Mohon tunggu...
KOMENTAR
Filsafat

Menjinakkan Batin

18 Desember 2018   12:18 Diperbarui: 18 Desember 2018   12:23 206 0
Pertama-tama, kita harus menyadari bahwa batin kita jarang berada dalam kondisi yang damai; justru sebaliknya, ia sangat kasar, liar, dan belum ditaklukkan.

Apa maksudnya batin yang kasar, liar, dan belum ditaklukkan?
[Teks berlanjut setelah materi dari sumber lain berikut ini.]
Lemma select_unselect_restores_witness :
  getDependenciesOf wide_start (mkAtom "A" 1) = ([dep "Z" anyRange], None) ∧
  "A" ∈ unsel wide_start ∧
  ∃ s1 s2, selectVersion (mkAtom "A" 1) wide_start = Done s1 ∧
           unselectLast s1 = Done s2 ∧
           projects (sel s2) = projects (sel wide_start) ∧
           (∀ n, getDependenciesOn n (sel s2) = getDependenciesOn n (sel wide_start)) ∧
           unsel s2 ≡ₚ unsel wide_start ∧
           core_only wide_start s2.
Proof.
  assert (H1 : getDependenciesOf wide_start (mkAtom "A" 1) = ([dep "Z" anyRange], None))
    by (vm_compute; reflexivity).
  assert (H2 : "A" ∈ unsel wide_start)
    by (apply (bool_decide_unpack _); vm_compute; exact I).
  split; [exact H1|]. split; [exact H2|].
  exact (select_unselect_restores (mkAtom "A" 1) wide_start _ H1 H2).
Defined.

(** After the backtrack of the solve of [retry_table], B is a key of [deps]
    that is neither committed nor on the frontier; and after the seeding of
    a root that depends on itself, the root is on the frontier. *)
Lemma frontier_not_keys_of_deps :
  (Solve_prepare retry_root [] (NewSolver (manager retry_table)) = Done retry_start ∧
   between_steps draw retry_start (after 2 retry_start) ∧
   deps (sel (after 2 retry_start)) !! "B" = Some [] ∧
   "B" ∉ map paName (projects (sel (after 2 retry_start))) ∧
   "B" ∉ unsel (after 2 retry_start) ∧
   ¬ frontier_as_stated (after 2 retry_start)) ∧
  (Solve_prepare (rootInfo [dep "R" anyRange] None) [] (NewSolver (manager loop_table)) =
     Done loop_start ∧
   "R" ∈ unsel loop_start ∧
   "R" ∈ map paName (projects (sel loop_start)) ∧
   ¬ frontier_as_stated loop_start).
Proof.
  split.
  - assert (Hk : deps (sel (after 2 retry_start)) !! "B" = Some [])
      by (vm_compute; reflexivity).
    assert (Hp : "B" ∉ map paName (projects (sel (after 2 retry_start))))
      by (apply (bool_decide_unpack _); vm_compute; exact I).
    assert (Hu : "B" ∉ unsel (after 2 retry_start))
      by (apply (bool_decide_unpack _); vm_compute; exact I).
    split; [apply done_get; vm_compute; reflexivity|]. split.
    { left. apply runs_loop_head. vm_compute. reflexivity. }
    split; [exact Hk|]. split; [exact Hp|]. split; [exact Hu|].
    intros Hf. apply Hu, Hf. split; [|exact Hp]. rewrite Hk. eauto.
  - assert (Hu : "R" ∈ unsel loop_start)
      by (apply (bool_decide_unpack _); vm_compute; exact I).
    assert (Hp : "R" ∈ map paName (projects (sel loop_start)))
      by (apply (bool_decide_unpack _); vm_compute; exact I).
    split; [apply done_get; vm_compute; reflexivity|].
    split; [exact Hu|]. split; [exact Hp|].
    intros Hf. apply Hf in Hu as [_ Hn]. now apply Hn.
Qed.

Lemma retry_no_root_deps : no_root_deps retry_start.
Proof.
  assert (H2 : Solve_prepare retry_root [] (NewSolver (manager retry_table)) =
               Done retry_start) by (apply done_get; vm_compute; reflexivity).
  destruct (Solve_prepare_fields _ _ _ _ H2) as (Em & Er & _).
  intros atom d Hd. rewrite Er. apply (manager_declared retry_table) in Hd; [|exact Em].
  vm_compute in Hd. change (pdName d ≠ "R").
  repeat (apply elem_of_cons in Hd as [->|Hd]); try discriminate.
  inversion Hd.
Qed.

Lemma frontier_holds_uncommitted_targets_witness :
  versions (NewSolver (manager retry_table)) = [] ∧
  Solve_prepare retry_root [] (NewSolver (manager retry_table)) = Done retry_start ∧
  no_root_deps retry_start ∧
  between_steps draw retry_start (after 2 retry_start) ∧
  (∀ n, n ∈ unsel (after 2 retry_start) ↔
        getDependenciesOn n (sel (after 2 retry_start)) ≠ [] ∧
        n ∉ map paName (projects (sel (after 2 retry_start)))) ∧
  NoDup (unsel (after 2 retry_start)).
Proof.
  assert (H1 : versions (NewSolver (manager retry_table)) = []) by reflexivity.
  assert (H2 : Solve_prepare retry_root [] (NewSolver (manager retry_table)) =
               Done retry_start) by (apply done_get; vm_compute; reflexivity).
  assert (H3 : between_steps draw retry_start (after 2 retry_start))
    by (left; apply runs_loop_head; vm_compute; reflexivity).
  split; [exact H1|]. split; [exact H2|]. split; [exact retry_no_root_deps|].
  split; [exact H3|].
  exact (frontier_holds_uncommitted_targets draw _ _ _ _ _ H1 H2 retry_no_root_deps H3).
Defined.

Lemma findValidVersion_reports_walk_witness :
  stack_ok retry_walk ∧
  queues retry_walk !! 1 = Some retry_queue ∧
  nilVersion ≠ current retry_queue ∧
  findValidVersion_loop (walk_bound (sm retry_walk) retry_queue) 1 retry_walk =
    Done (false, retry_walked) ∧
  getDependenciesOn "B" (sel retry_walk) =
    [mkDependency (mkAtom "A" 2) (dep "B" (atLeast 9))] ∧
  ∃ s2 q2 appended,
    fail "A" retry_walked = Done s2 ∧
    findValidVersion 1 retry_walk = Done (Some (noVersionError "B" appended), s2) ∧
    queues s2 !! 1 = Some q2 ∧
    fails q2 = app (fails retry_queue) appended.
Proof.
  assert (H1 : stack_ok retry_walk) by (apply (bool_decide_unpack _); vm_compute; exact I).
  assert (H2 : queues retry_walk !! 1 = Some retry_queue) by (vm_compute; reflexivity).
  assert (H3 : nilVersion ≠ current retry_queue) by discriminate.
  assert (H4 : findValidVersion_loop (walk_bound (sm retry_walk) retry_queue) 1 retry_walk =
               Done (false, retry_walked)).
  { unfold retry_walked.
    assert (Hb : match findValidVersion_loop (walk_bound (sm retry_walk) retry_queue)
                         1 retry_walk with
                 | Done (b, _) => negb b
                 | _ => false
                 end = true) by (vm_compute; reflexivity).
    destruct (findValidVersion_loop (walk_bound (sm retry_walk) retry_queue) 1 retry_walk)
      as [[[|] s]| |]; try discriminate. reflexivity. }
  assert (H5 : getDependenciesOn (ref retry_queue) (sel retry_walk) =
               [mkDependency (mkAtom "A" 2) (dep "B" (atLeast 9))])
    by (vm_compute; reflexivity).
  split; [exact H1|]. split; [exact H2|]. split; [exact H3|]. split; [exact H4|].
  split; [exact H5|].
  exact (findValidVersion_reports_walk 1 retry_walk retry_walked retry_queue _ _
           H1 H2 H3 H4 H5).
Defined.

Lemma Solve_deterministic_witness :
  same_answers (manager upgrade_table) upgrade_mirror ∧
  (∀ lp, lp ∈ default [] (Lock upgrade_root) → lpName lp ≠ "") ∧
  Solve draw 10 upgrade_root ["A"] (NewSolver (manager upgrade_table)) =
  Solve 100 10 upgrade_root ["A"] (NewSolver upgrade_mirror).
Proof.
  assert (H1 : same_answers (manager upgrade_table) upgrade_mirror)
    by (repeat split).
  assert (H2 : ∀ lp, lp ∈ default [] (Lock upgrade_root) → lpName lp ≠ "").
  { intros lp Hlp. apply list_elem_of_singleton in Hlp as ->. discriminate. }
  split; [exact H1|]. split; [exact H2|].
  exact (Solve_deterministic draw _ _ 100 10 upgrade_root ["A"] H1 (or_intror H2)).
Defined.

(** A second [Solve] on the solver a first one has used starts with the
    frame that the first one left on the stack of version queues, beside a
    selection that holds the root only. *)
Lemma second_Solve_starts_on_old_stack :
  ∃ r s1 s2,
    Solve draw 10 retry_root [] (NewSolver (manager retry_table)) = Done (r, s1) ∧
    Solve_prepare retry_root [] s1 = Done s2 ∧
    versions s2 = [0] ∧ attempts s2 = 1%Z ∧
    projects (sel s2) = [mkAtom "R" 1].
Proof.
  pose (d := (mkResult [] None, NewSolver (manager []))).
  pose (o := Solve draw 10 retry_root [] (NewSolver (manager retry_table))).
  assert (E1 : o = Done ((value d o).1, (value d o).2)).
  { rewrite <- surjective_pairing. apply done_value. vm_compute. reflexivity. }
  exists (value d o).1, (value d o).2, (get (Solve_prepare retry_root [] (value d o).2)).
  split; [exact E1|].
  split; [apply done_get; vm_compute; reflexivity|].
  repeat split; vm_compute; reflexivity.
Qed.

End Examples.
Sebagai contoh, kalau kita ingin melakukan kebajikan, batin sangat susah sekali diminta untuk melakukannya. Kita bahkan harus berjuang habis-habisan, berjuang mati-matian untuk membangkitkan batin yang bajik.

Sebaliknya, terkait dengan ketidakbajikan atau pikiran buruk atau tindakan buruk, batin kita bisa langsung melakukannya tanpa upaya apa pun.

Di biara saya, Dagpo Dratsang, ada sebuah tradisi, yaitu penegak disiplin akan memberikan nasihat kepada kumpulan besar anggota Sangha. Salah satu nasihat adalah analogi yang berkaitan dengan kondisi batin kita saat ini. Analoginya: ketika kita hendak melakukan kebajikan atau membangkitkan pikiran bajik di dalam batin kita, ini ibarat mendorong seekor keledai untuk menaiki tebing yang curam atau terjal; sedangkan di sisi lain, untuk membangkitkan pikiran tak bajik, kita tak perlu bersusah payah melakukannya; pikiran tak bajik mengalir begitu saja ibarat aliran air dari atas gunung ke dasar lembah.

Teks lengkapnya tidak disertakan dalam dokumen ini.